In the present case, the defendants have not produced a scintilla of proof which would justify the infringement of the students' constitutional rights to be free of prior restraint in their writings. The contents of the issues of the "Stamford Free Press" submitted to the Court are infinitely less objectionable than the underground newspaper "Grass High," involved in Scoville v. Board of Education, etc., 425 F.2d 10 (7 Cir.1970), and the personal conduct and attitude of the plaintiffs herein have been commendable.
Moreover, even assuming the defendants carried their burden and demonstrated the necessity for prior restraint, the regulations provide none of the procedural *836 safeguards designed to obviate the dangers of a censorship system. Freedman v. Maryland, 380 U.S. 51, 58, 85 S. Ct. 734, 13 L. Ed. 2d 649 (1965). Cf. Powe v. Miles, 407 F.2d 73, 84 (2 Cir.1968). Among other things, the regulations do not specify the manner of submission, the exact party to whom the material must be submitted, the time within which a decision must be rendered; nor do they provide for an adversary proceeding of any type or for a right of appeal.

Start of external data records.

(* ===== verification/Secret.v ===== *)
(** * Package [internal/secret]: the versioned keyring

    [keyring.go].  AES-256-GCM ([crypto/aes], [crypto/cipher]) is a parameter with the
    law that opening what was sealed under the same key, nonce and additional data
    gives the plaintext back; the random source is an argument of [Seal]. *)

From stdpp Require Import base gmap strings list.
From Stdlib Require Import ZArith Lia Ascii String.
From S2P Require Import Prelude GoLib.

Module Secret.

Inductive error := ErrInvalidKeyring | ErrUnknownVersion | ErrDecrypt | ERandom.

Record Sealed := { Ciphertext : string; Nonce : string; KeyVersion : string }.

(** The AEADs of the source's map, by the bytes of their key. *)
Record Keyring := { current : string; keys : gmap string string }.

(** [cipher.NewGCM]: nonces of 12 bytes, tags of 16. *)
Definition NonceSize : Z := 12.
Definition Overhead : Z := 16.

Class Aead := {
  aead_seal : string -> string -> string -> string -> string;
  aead_open : string -> string -> string -> string -> option string
}.
(** Documented behaviour of [cipher.AEAD]. *)
Class AeadLaws (A : Aead) : Prop := {
  aead_opens : forall key nonce plaintext aad,
    aead_open key nonce (aead_seal key nonce plaintext aad) aad = Some plaintext;
  aead_overhead : forall key nonce plaintext aad,
    slen (aead_seal key nonce plaintext aad) = slen plaintext + Overhead
}.

Definition alphanumeric (c : ascii) : bool := is_upper c || is_lower c || is_digit c.
Definition version_byte (c : ascii) : bool :=
  alphanumeric c || Ascii.eqb c "." || Ascii.eqb c "_" || Ascii.eqb c "-".

(** [^[A-Za-z0-9][A-Za-z0-9._-]{0,63}$]. *)
Definition keyVersionPattern (s : string) : bool :=
  match s with
  | EmptyString => false
  | String c t => alphanumeric c && forall_bytes version_byte t && (slen t <=? 63)
  end.

Definition NewKeyring (current : string) (keys : gmap string string) : result error Keyring :=
  if negb (keyVersionPattern current) || (Z.of_nat (size keys) =? 0)
     || (16 <? Z.of_nat (size keys)) then Err ErrInvalidKeyring else
  if negb (forallb (fun kv => keyVersionPattern kv.1 && (slen kv.2 =? 32)) (map_to_list keys))
  then Err ErrInvalidKeyring else
  match keys !! current with
  | None => Err ErrInvalidKeyring
  | Some _ => Ok {| current := current; keys := keys |}
  end.

Section cipher.
Context `{Aead}.

(** [nonce] is what [io.ReadFull(rand.Reader, nonce)] read, [None] on its error. *)
Definition Seal (k : Keyring) (nonce : option string) (plaintext aad : string)
  : result error Sealed :=
  match keys k !! current k with
  | None => Err ErrUnknownVersion
  | Some key =>
      match nonce with
      | None => Err ERandom
      | Some nonce => Ok {| Ciphertext := aead_seal key nonce plaintext aad; Nonce := nonce;
                            KeyVersion := current k |}
      end
  end.

Definition Open (k : Keyring) (sealed : Sealed) (aad : string) : result error string :=
  match keys k !! KeyVersion sealed with
  | None => Err ErrUnknownVersion
  | Some key =>
      if negb (slen (Nonce sealed) =? NonceSize) || (slen (Ciphertext sealed) <=? Overhead)
      then Err ErrDecrypt else
      match aead_open key (Nonce sealed) (Ciphertext sealed) aad with
      | Some plaintext => Ok plaintext
      | None => Err ErrDecrypt
      end
  end.

(** A keyring that still has the keys of an older one opens what that one sealed, and
    only the empty plaintext is refused: its ciphertext is no longer than the tag. *)
Lemma Open_Seal `{!AeadLaws _} (old new : Keyring) nonce plaintext aad sealed :
  keys old ⊆ keys new -> slen nonce = NonceSize ->
  Seal old (Some nonce) plaintext aad = Ok sealed ->
  Open new sealed aad = if String.eqb plaintext "" then Err ErrDecrypt else Ok plaintext.
Proof.
  intros Hsub Hn. unfold Seal. destruct (keys old !! current old) as [key|] eqn:Hk; [|done].
  intros [= <-]. unfold Open. simpl. rewrite (lookup_weaken _ _ _ _ Hk Hsub), Hn, aead_overhead.
  rewrite Z.eqb_refl, aead_opens. cbn [negb orb].
  destruct plaintext as [|c t]; [done|]. change (String.eqb (String c t) "") with false.
  case_match eqn:E; [|done]. apply Z.leb_le in E. unfold slen in E. simpl in E. lia.
Qed.

(** A keyring [NewKeyring] accepted always seals. *)
Lemma NewKeyring_seals cur ks k nonce plaintext aad :
  NewKeyring cur ks = Ok k -> is_ok (Seal k (Some nonce) plaintext aad) = true.
Proof.
  unfold NewKeyring. repeat case_match; intros [=]; subst. unfold Seal. simpl. by simplify_option_eq.
Qed.

End cipher.
End Secret.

Finally, the Court is convinced that reasonable regulations can be devised to prevent disturbances and distractions in Rippowam High School and at the same time protect the rights of the plaintiffs to express their views through their newspaper. The Board of Education has the duty under Connecticut law, and the right under Tinker, to punish "conduct by the student, in class or out of it, which for any reason whether it stems from time, place, or type of behavior materially disrupts classwork or involves substantial disorder or invasion of the rights of others." Tinker, 393 U.S. at 513, 89 S. Ct. at 740. But this right and duty does not include blanket prior restraint; the risk taken if a few abuse their First Amendment rights of free speech and press is outweighed by the far greater risk run by suppressing free speech and press among the young. Cf. Terminiello v. Chicago, 337 U.S. 1, 69 S. Ct. 894, 93 L. Ed. 1131 (1949). The remedy for today's alienation and disorder among the young is not less but more free expression of ideas. In part, the First Amendment acts as a "safety valve" and tends to decrease the resort to violence by frustrated citizens. See Whitney v. California, 274 U.S. 357, 375, 47 S. Ct. 641, 71 L. Ed. 1095 (1927) (Brandeis, J., concurring); Abrams v. United States, 250 U.S. 616, 630, 40 S. Ct. 17, 63 L. Ed. 1173 (1919) (Holmes, J., dissenting); Emerson, Toward a General Theory of the First Amendment 11-15 (1967). Student newspapers are valuable educational tools, and also serve to aid school administrators by providing them with an insight into student thinking and student problems. They are valuable peaceful channels of student protest which should be encouraged, not suppressed.
Accordingly, for the reasons stated, the Court hereby grants plaintiffs' motion for summary judgment.